Records provided section start
Lemma startup_probe_kills_after_success_witness :
  let s := (container_run ex_live [(Startup, true)] (runContainerProbes ex_live (new_vm "u" "n" "ns" false ""))).1 in
  cp_done s = true /\
  EffKill "startup probe failed" ∈ (container_run ex_live [(Startup, false); (Startup, false)] s).2.
Proof.
  cbv zeta. split; [vm_compute; reflexivity|].
  apply (startup_probe_kills_after_success ex_live (ex_probe (ProbeTCPSocket 80) 1 2)
    (container_run ex_live [(Startup, true)] (runContainerProbes ex_live (new_vm "u" "n" "ns" false ""))).1);
    reflexivity.
Defined.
Records provided section end
What you should do — Write out exactly the lines of the entries above that run from the line containing "let s := (container_run" through the last line, including both.

Task response —
  let s := (container_run ex_live [(Startup, true)] (runContainerProbes ex_live (new_vm "u" "n" "ns" false ""))).1 in
  cp_done s = true /\
  EffKill "startup probe failed" ∈ (container_run ex_live [(Startup, false); (Startup, false)] s).2.
Proof.
  cbv zeta. split; [vm_compute; reflexivity|].
  apply (startup_probe_kills_after_success ex_live (ex_probe (ProbeTCPSocket 80) 1 2)
    (container_run ex_live [(Startup, true)] (runContainerProbes ex_live (new_vm "u" "n" "ns" false ""))).1);
    reflexivity.
Defined.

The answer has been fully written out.